When you’re ready to use your frozen cream cheese, transfer it to the refrigerator to thaw.

It’s best to thaw cream cheese slowly to maintain its texture and prevent it from becoming too watery.

Allow the cream cheese to thaw in the refrigerator for about 24 hours.

Keep in mind that once thawed, cream cheese should be used within 3-4 days.

Uses For Frozen Cream Cheese

While the texture of frozen and thawed cream cheese might not be ideal for spreading on your morning bagel, it can still be used in various recipes.

Frozen cream cheese works well in baked goods such as cheesecakes, cookies, and pastries.

It can also be incorporated into creamy sauces, casseroles, and dips.


Why shouldn’t you freeze cream cheese?

Cream cheese can be difficult to freeze because the texture can become grainy and the water can separate from the cheese when thawed.

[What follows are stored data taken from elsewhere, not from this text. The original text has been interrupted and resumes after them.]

(** [DATA_OUT] and [DATA_INT] are the same bits. *)
Definition UART_DR_reg : register := Register 32
  [Field "DATA" 0 8; Bit "FE" 8; Bit "PE" 9; Bit "BE" 10; Bit "OE" 11].
Definition UART_RSRECR_reg : register := Register 32 [Bit "FE" 0; Bit "PE" 1; Bit "BE" 2; Bit "OE" 3].
Definition UART_FE_reg : register := Register 32
  [Bit "CTS" 0; Bit "DSR" 1; Bit "DCD" 2; Bit "BUSY" 3; Bit "RXFE" 4; Bit "TXFF" 5; Bit "RXFF" 6; Bit "TXFE" 7;
   Bit "RI" 8].
Definition UART_LCRH_reg : register := Register 32
  [Bit "BRK" 0; Bit "PEN" 1; Bit "EPS" 2; Bit "STP2" 3; Bit "FEN" 4; Field "WLEN" 5 2; Bit "SPS" 7].
Definition UART_CR_reg : register := Register 32
  [Bit "UARTEN" 0; Bit "SIREN" 1; Bit "SIRLP" 2; Bit "LBE" 7; Bit "TXE" 8; Bit "RXE" 9; Bit "DTR" 10; Bit "RTS" 11;
   Bit "OUT1" 12; Bit "OUT2" 13; Bit "RTSEN" 14; Bit "CTSEN" 15].
Definition UART_IFLS_reg : register := Register 32 [Field "TXIFLSEL" 0 2; Field "RXIFLSEL" 3 2].
(** The mask and the status bits, named after their interrupt: [RX] is [RXIM], [RXRIS],
    [RXMIS] and [RXIC]. *)
Definition UART_IMSC_reg : register := Register 32
  [Bit "RI" 0; Bit "CTS" 1; Bit "DCD" 2; Bit "DSR" 3; Bit "RX" 4; Bit "TX" 5; Bit "RT" 6; Bit "FE" 7; Bit "PE" 8;
   Bit "BE" 9; Bit "OE" 10].
Definition UART_RIS_reg : register := Register 32
  [Bit "RI" 0; Bit "CTS" 1; Bit "DCD" 2; Bit "DSR" 3; Bit "RX" 4; Bit "TX" 6; Bit "RT" 7; Bit "FE" 8; Bit "PE" 9;
   Bit "BE" 10; Bit "OE" 11].
Definition UART_MIS_reg : register := Register 32
  [Bit "RI" 0; Bit "CTS" 1; Bit "DCD" 2; Bit "DSR" 3; Bit "RX" 4; Bit "TX" 6; Bit "RT" 7; Bit "FE" 8; Bit "PE" 9;
   Bit "BE" 10; Bit "OE" 11].
Definition UART_ICR_reg : register := Register 32
  [Bit "RI" 0; Bit "CTS" 1; Bit "DCD" 2; Bit "DSR" 3; Bit "RX" 4; Bit "TX" 6; Bit "RT" 7; Bit "FE" 8; Bit "PE" 9;
   Bit "BE" 10; Bit "OE" 11].
Definition UART_DMA_reg : register := Register 32 [Bit "RXDMAE" 0; Bit "TXDMAE" 1; Bit "DMAONERR" 2].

While some people have had success freezing cream cheese, it’s generally not recommended.

Does Philadelphia Cream Cheese freeze well?

Philadelphia Cream Cheese doesn’t recommend freezing their cream cheese because it can affect the texture and quality of the cheese. However, some people have had success with freezing cream cheese by wrapping it tightly in plastic wrap and placing it in an airtight container.

How do you make cream cheese creamy after freezing?

If your cream cheese becomes grainy after freezing, you can try to make it creamy again by whipping it with an electric mixer or food processor. Adding a small amount of milk or cream can also help restore the texture.

How long will cream cheese last in the refrigerator?

In the refrigerator, cream cheese can last for up to two weeks after opening if stored properly in an airtight container. If you’re unsure whether your cream cheese is still good, you can check for signs of mold or an off smell.


So, can you freeze cream cheese? The answer is yes.

By following the proper freezing and thawing methods, you can extend the shelf life of cream cheese and use it in a variety of recipes.

Keep in mind that the texture may change slightly, but it still remains a delicious and versatile ingredient in your kitchen.

Profile Image Norah Clark

Norah Clark

Norah Clark, Editor of Boyd Hampers! Norah is a food writer with over a decade of experience in hospitality as a pastry chef, sous chef, and barista; former chef at the Savoy Hotel, Ritz Carlton, Four Seasons and Plaza Hotel.